# Question Of The Week... ( 2017 Week 1 )



## ripjack13 (Jan 1, 2017)

*What are your New Years woodworking related resolutions?








*

**Rules**
There is no minimum post requirement,
primates, woodticks and leprechauns are welcome to post an answer.
And of course the  and the doc too...


----------



## woodtickgreg (Jan 1, 2017)

Finish my shop and get it operational.

Reactions: Like 1 | Agree 3


----------



## Schroedc (Jan 1, 2017)

To complete my wife's furniture order by spring.

Reactions: Like 3


----------



## Brink (Jan 1, 2017)

640 x 1136

Reactions: Funny 1


----------



## Sprung (Jan 1, 2017)

Like Greg, get the shop set back up and running again. It's been far too long since I've built furniture. I love turning, but want to slow down on that in 2017 and do more flatwork.

I also have a few pieces of old iron that I would like to do full restores on this year:
Delta 24" Scroll Saw
Sprunger 8" Table Saw
Sprunger 15" Floor Standing Drill Press

Part of me wants to do a full restore of my Delta 14" bandsaw, but it doesn't really need it. Plus I use the bandsaw a lot and I'm not sure I could handle it being out of commission for more than a week or two.

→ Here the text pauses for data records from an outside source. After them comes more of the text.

(** [void connected(const std::string& cause)] *)
Definition connected (m : Manager) : Manager := set_flags m true (is_connecting m).

(** [size_t get_queued_message_count() const] *)
Definition get_queued_message_count (m : Manager) : nat := length (message_queue m).

(** [void clear_message_queue()] *)
Definition clear_message_queue (m : Manager) : Manager := set_queue m [].

(** The calls a running manager goes through: its public operations, the
    client callbacks, the Monitor's [on_metrics_updated] (which ends in
    [on_broker_switch]) and the registry calls of the manager and the
    Monitor on the shared registry. *)
Inductive mgr_step : Manager -> Manager -> Prop :=
| ms_publish m t p q ret now : mgr_step m (snd (publish pub_ok m t p q ret now))
| ms_connect m : mgr_step m (snd (connect reachable pub_ok m))
| ms_disconnect m : mgr_step m (disconnect m)
| ms_connection_lost m : mgr_step m (connection_lost m)
| ms_connected m : mgr_step m (connected m)
| ms_broker_switch m u : mgr_step m (on_broker_switch reachable pub_ok u m)
| ms_clear_queue m : mgr_step m (clear_message_queue m)
| ms_registry m r : runtime_step (broker_manager m) r -> mgr_step m (set_registry m r).

Inductive mgr_reachable : Manager -> Prop :=
| mr_init c : mgr_reachable (new_manager c)
| mr_step m m' : mgr_reachable m -> mgr_step m m' -> mgr_reachable m'.

End ManagerOps.

Module ManagerExtra.

(** The queue after is what is left of the queue before once a prefix has
    gone out. *)
Definition queue_suffix (m m' : Manager) : Prop :=
  exists pre, message_queue m = (pre ++ message_queue m')%list.

Lemma queue_suffix_refl (m m' : Manager) : message_queue m' = message_queue m -> queue_suffix m m'.
Proof. intros H. exists []. rewrite H. reflexivity. Qed.

Lemma queue_suffix_trans (m1 m2 m3 : Manager) :
  queue_suffix m1 m2 -> queue_suffix m2 m3 -> queue_suffix m1 m3.
Proof.
  intros (p1 & H1) (p2 & H2). exists (p1 ++ p2)%list. rewrite H1, H2, app_assoc. reflexivity.
Qed.

Section Oracles.
Variable reachable : string -> bool.
Variable pub_ok : list (string * Message) -> string -> Message -> bool.

Lemma resend_loop_suffix (u : string) (log : list (string * Message)) (q : list QueuedMessage) :
  exists pre, q = (pre ++ fst (resend_loop pub_ok u log q))%list.
Proof.
  revert log. induction q as [|x q IH]; intros log; simpl; [exists []; reflexivity|].
  destruct (pub_ok log u (to_message x)).
  - destruct (IH (log ++ [(u, to_message x)])%list) as (pre & Hpre). exists (x :: pre).
    cbn [app]. rewrite <- Hpre. reflexivity.
  - exists []. reflexivity.
Qed.

Lemma resend_suffix (m : Manager) : queue_suffix m (resend_queued_messages pub_ok m).
Proof.
  unfold resend_queued_messages. destruct (client m) as [u|]; [|apply queue_suffix_refl; reflexivity].
  destruct (resend_loop_suffix u (delivered m) (message_queue m)) as (pre & Hpre).
  destruct (resend_loop pub_ok u (delivered m) (message_queue m)) as (q & log) eqn:E.
  exists pre. exact Hpre.
Qed.

Lemma on_connected_suffix (u : string) (idx : nat) (m : Manager) :
  queue_suffix m (on_connected pub_ok u idx m).
Proof.
  unfold on_connected. eapply queue_suffix_trans; [|apply resend_suffix].
  apply queue_suffix_refl. reflexivity.
Qed.

(** A step that leaves the queue as it is, followed by one that shrinks it. *)
Local Ltac via lem :=
  eapply queue_suffix_trans; [|apply lem]; apply queue_suffix_refl; reflexivity.

Lemma connect_loop_suffix (uris : list string) (i : nat) (m : Manager) :
  queue_suffix m (snd (connect_loop reachable pub_ok uris i m)).
Proof.
  revert i m. induction uris as [|target rest IH]; intros i m; cbn [connect_loop].
  - apply queue_suffix_refl. reflexivity.
  - unfold try_connect_to_broker. destruct (reachable target); cbn [snd].
    + via on_connected_suffix.
    + via IH.
Qed.

Lemma connect_suffix (m : Manager) : queue_suffix m (snd (connect reachable pub_ok m)).
Proof.
  unfold connect. destruct (is_connected m || is_connecting m); [apply queue_suffix_refl; reflexivity|].
  destruct (available_uris _) as [|x xs]; [apply queue_suffix_refl; reflexivity|].
  via connect_loop_suffix.
Qed.

Lemma hcf_suffix (fuel : nat) (failed : string) (m : Manager) :
  queue_suffix m (handle_connection_failure reachable pub_ok fuel failed m).
Proof.
  revert failed m. induction fuel as [|fuel IH]; intros failed m; cbn [handle_connection_failure];
    destruct (available_uris _) as [|x xs]; try (apply queue_suffix_refl; reflexivity);
    destruct (Nat.ltb _ _); try (apply queue_suffix_refl; reflexivity);
    unfold try_connect_to_broker; destruct (reachable _);
    try via on_connected_suffix; try (apply queue_suffix_refl; reflexivity).
  via IH.
Qed.

Lemma queue_suffix_same_r (m m' m'' : Manager) :
  queue_suffix m m' -> message_queue m'' = message_queue m' -> queue_suffix m m''.
Proof. intros (pre & H) E. exists pre. rewrite E. exact H. Qed.

Lemma switch_suffix (m : Manager) : queue_suffix m (switch_to_best_broker reachable pub_ok m).
Proof.
  unfold switch_to_best_broker. destruct (is_connecting m); [apply queue_suffix_refl; reflexivity|].
  destruct (available_uris _) as [|x xs]; [apply queue_suffix_refl; reflexivity|].
  unfold try_connect_to_broker. destruct (reachable _).
  - eapply queue_suffix_trans; [|apply on_connected_suffix].
    apply queue_suffix_refl. destruct (Nat.leb _ _); reflexivity.
  - eapply queue_suffix_same_r; [|reflexivity].
    eapply queue_suffix_trans; [|apply hcf_suffix].
    apply queue_suffix_refl. destruct (Nat.leb _ _); reflexivity.
Qed.


Lemma queue_suffix_length (m m' : Manager) :
  queue_suffix m m' -> length (message_queue m') <= length (message_queue m).
Proof. intros (pre & H). rewrite H, length_app. lia. Qed.

Lemma hcf_unreachable (fuel : nat) (failed : string) (m : Manager) :
  (forall u, reachable u = false) ->
  let m' := handle_connection_failure reachable pub_ok fuel failed m in
  is_connected m' = is_connected m /\ message_queue m' = message_queue m /\
  delivered m' = delivered m.
Proof.
  intros Hu. revert failed m. induction fuel as [|fuel IH]; intros failed m; cbn [handle_connection_failure];
    destruct (available_uris _) as [|x xs]; try (repeat split; reflexivity);
    destruct (Nat.ltb _ _); try (repeat split; reflexivity);
    unfold try_connect_to_broker; rewrite Hu; try (repeat split; reflexivity).
  match goal with
  | |- context [handle_connection_failure reachable pub_ok fuel ?fl ?m0] =>
      destruct (IH fl m0) as (H1 & H2 & H3)
  end.
  cbn zeta. rewrite H1, H2, H3. repeat split; reflexivity.
Qed.

End Oracles.
End ManagerExtra.

Module ManagerExtra2.
Import ManagerExtra.

(** Whatever the manager goes through (publishes, connects, disconnects,
    connection losses, broker switches, callbacks, registry updates by the
    Monitor), its offline queue never holds more than [MAX_QUEUE_SIZE]
    messages; and [connect], [switch_to_best_broker] and
    [handle_connection_failure] only ever take messages off the front of
    the queue. *)
Theorem manager_queue_bounded (reachable : string -> bool)
    (pub_ok : list (string * Message) -> string -> Message -> bool) :
  (forall m, mgr_reachable reachable pub_ok m -> get_queued_message_count m <= MAX_QUEUE_SIZE) /\
  (forall m, queue_suffix m (snd (connect reachable pub_ok m)) /\
             queue_suffix m (switch_to_best_broker reachable pub_ok m) /\
             forall fuel failed, queue_suffix m (handle_connection_failure reachable pub_ok fuel failed m)).
Proof.
  split.
  2: { intros m. split; [apply connect_suffix|]. split; [apply switch_suffix|].
       intros fuel failed. apply hcf_suffix. }
  intros m.
  unfold get_queued_message_count.
  induction 1 as [c|m m' _ IH Hs]; [simpl; unfold MAX_QUEUE_SIZE; lia|].
  destruct Hs as [m t p q ret now|m|m|m|m|m u|m|m r _].
  - unfold publish. destruct (is_connected m); cbn [negb].
    + destruct (client m) as [u|]; [|exact IH].
      destruct (pub_ok (delivered m) u (mkMessage t p q ret)); [exact IH|].
      apply enqueue_length, IH.
    + apply enqueue_length, IH.
  - apply (Nat.le_trans _ _ _ (queue_suffix_length _ _ (connect_suffix reachable pub_ok m)) IH).
  - exact IH.
  - unfold connection_lost.
    exact (Nat.le_trans _ _ _
             (queue_suffix_length _ _ (switch_suffix reachable pub_ok (set_flags m false (is_connecting m))))
             IH).
  - exact IH.
  - unfold on_broker_switch. destruct (should_switch_broker _); [|exact IH].
    apply (Nat.le_trans _ _ _ (queue_suffix_length _ _ (switch_suffix reachable pub_ok _)) IH).
  - simpl. lia.
  - exact IH.
Qed.


(** When no broker can be reached, a connection loss (outside a connection
    attempt) leaves the manager disconnected and no longer connecting,
    with its queue and delivery log as they were: later publishes are
    queued. *)
Theorem connection_lost_unreachable (reachable : string -> bool)
    (pub_ok : list (string * Message) -> string -> Message -> bool) (m : Manager) :
  (forall u, reachable u = false) -> is_connecting m = false ->
  is_connected (connection_lost reachable pub_ok m) = false /\
  is_connecting (connection_lost reachable pub_ok m) = false /\
  message_queue (connection_lost reachable pub_ok m) = message_queue m /\
  delivered (connection_lost reachable pub_ok m) = delivered m.
Proof.
  intros Hu Hc. unfold connection_lost, switch_to_best_broker. cbn [is_connecting set_flags].
  rewrite Hc.
  destruct (available_uris _) as [|x xs]; [repeat split; reflexivity|].
  unfold try_connect_to_broker. rewrite Hu.
  match goal with
  | |- context [handle_connection_failure reachable pub_ok ?f ?fl ?m0] =>
      destruct (hcf_unreachable reachable pub_ok f fl m0 Hu) as (H1 & H2 & H3)
  end.
  cbn [is_connected is_connecting message_queue delivered set_connecting set_flags] in *.
  rewrite H1, H2, H3. destruct (Nat.leb _ _); repeat split; reflexivity.
Qed.

End ManagerExtra2.

Module ManagerWitnesses.
Import ManagerExtra2.

Definition no_broker (_ : string) : bool := false.
Definition any_broker (_ : string) : bool := true.
Definition every_publish (_ : list (string * Message)) (_ : string) (_ : Message) : bool := true.

(** A manager that registers broker a and publishes while offline. *)
Definition offline_publisher : Manager :=
  let m := new_manager "sensor" in
  let m := set_registry m (add_broker (broker_manager m) "tcp://a:1883" 0) in
  snd (publish every_publish m "t/1" "x" 1%Z false 1).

Reactions: Like 2 | Way Cool 1


----------



## ripjack13 (Jan 1, 2017)

Brink said:


> 640 x 1136



25 or 6 to 4?

Reactions: Funny 1


----------



## Brink (Jan 1, 2017)

ripjack13 said:


> 25 or 6 to 4?



No like Chicago...the group. Or bulls

Reactions: Funny 2


----------



## Mike1950 (Jan 1, 2017)

Brink said:


> No like Chicago...the group. Or bulls



Key Word- Bull

Reactions: Like 1 | Agree 1


----------



## Tony (Jan 1, 2017)

To get my shop in a cleaner, more organized state. Not anything like @Kenbo, I know that's not going to happen but cleaner. Tony

Reactions: Like 3 | Funny 1


----------



## Mike1950 (Jan 1, 2017)

Tony said:


> To get my shop in a cleaner, more organized state. Not anything like @Kenbo, I know that's not going to happen but cleaner. Tony



I am tryin the reverse- I( have had the same resolution for years- Shop just gets messier so my resolution is that I make shop messier. If it all works like I plan- shop should be spic and span in a month....

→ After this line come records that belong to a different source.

(** * Content-moderation job pipeline: worker and ingestion server

    A shallow embedding of the moderation worker and of the ingestion
    endpoint [POST /api/posts], in the two storage variants the repository
    carries: the JSON file store ([worker.js], Perspective revision, with
    its server) and MongoDB (worker and server).

    - A post is a record with the fields of the stored document; a field
      that can be [null] or missing is an [option].  Request fields and the
      content of a stored post are strings; a delivered message may be
      unparsable or carry a content that is no string.
    - JavaScript numbers are binary64 floats ([PrimFloat.float]); elapsed
      times and timestamps are integers (milliseconds).
    - Strings are [String.string], holding the UTF-8 bytes of the
      JavaScript string.  [toLowerCase] lowers the letters A-Z, U+212A
      (to 'k') and U+0130 (to 'i' and a combining dot): no other character
      has an ASCII character in its lower case, and the keywords searched
      for are ASCII.
    - Effects (the store, the console, the queue, the scoring service) are
      threaded through a small state-and-exception monad [M].  What the
      outside world decides (an I/O call failing, the scoring response, the
      clock, the generated uuid) is an explicit argument of the operation.
    - Each operation runs on the store as one step; interleavings of
      several processes on the same store are not part of the model. *)

From Stdlib Require Import ZArith Bool List String Ascii Lia.
From Stdlib Require Import Floats.
Import ListNotations.
Set Warnings "-inexact-float".

(** ** Host-language helpers *)

Module JS.

(** [if (s)] on a string-or-null value: null, undefined and the empty
    string are falsy. *)
Definition truthyStr (o : option string) : bool :=
  match o with
  | Some s => negb (String.eqb s EmptyString)
  | None => false
  end.

(** [if (n)] on a number-or-null value: null and 0 are falsy. *)
Definition truthyNum (o : option Z) : bool :=
  match o with
  | Some z => negb (Z.eqb z 0)
  | None => false
  end.

(** [a || d] on strings. *)
Definition orDefault (o : option string) (d : string) : string :=
  match o with
  | Some s => if String.eqb s EmptyString then d else s
  | None => d
  end.

Definition lowerChar (c : ascii) : ascii :=
  let n := nat_of_ascii c in
  if (65 <=? n)%nat && (n <=? 90)%nat then ascii_of_nat (n + 32) else c.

Reactions: Like 1 | Funny 5


----------



## Jim Beam (Jan 1, 2017)

More hollow forms.

Reactions: Like 1


----------



## Blueglass (Jan 1, 2017)

I never make resolutions.

Reactions: Like 1 | Agree 1


----------



## Nature Man (Jan 1, 2017)

To build a new shop and get it outfitted with some new equipment. Chuck

Reactions: Like 1


----------



## Kenbo (Jan 1, 2017)

I'm going to try and stop being so neat and have my shop more messy like @Tony 

Unattainable goal?

Reactions: Like 1 | Agree 1 | Funny 4 | +Karma 1


----------



## Tony (Jan 1, 2017)

Kenbo said:


> I'm going to try and stop being so neat and have my shop more messy like @Tony
> 
> Unattainable goal?



It's very simple Ken. All you have to do is get about 3x more lumber and 4x more supplies than should be in the space you have. Throw it all in there willy nilly, and you're done! Tony

Reactions: Thank You! 1 | Agree 1 | Funny 1


----------



## rocky1 (Jan 1, 2017)

You left out the Flat Rate boxes... Need lots of Flat Rate boxes.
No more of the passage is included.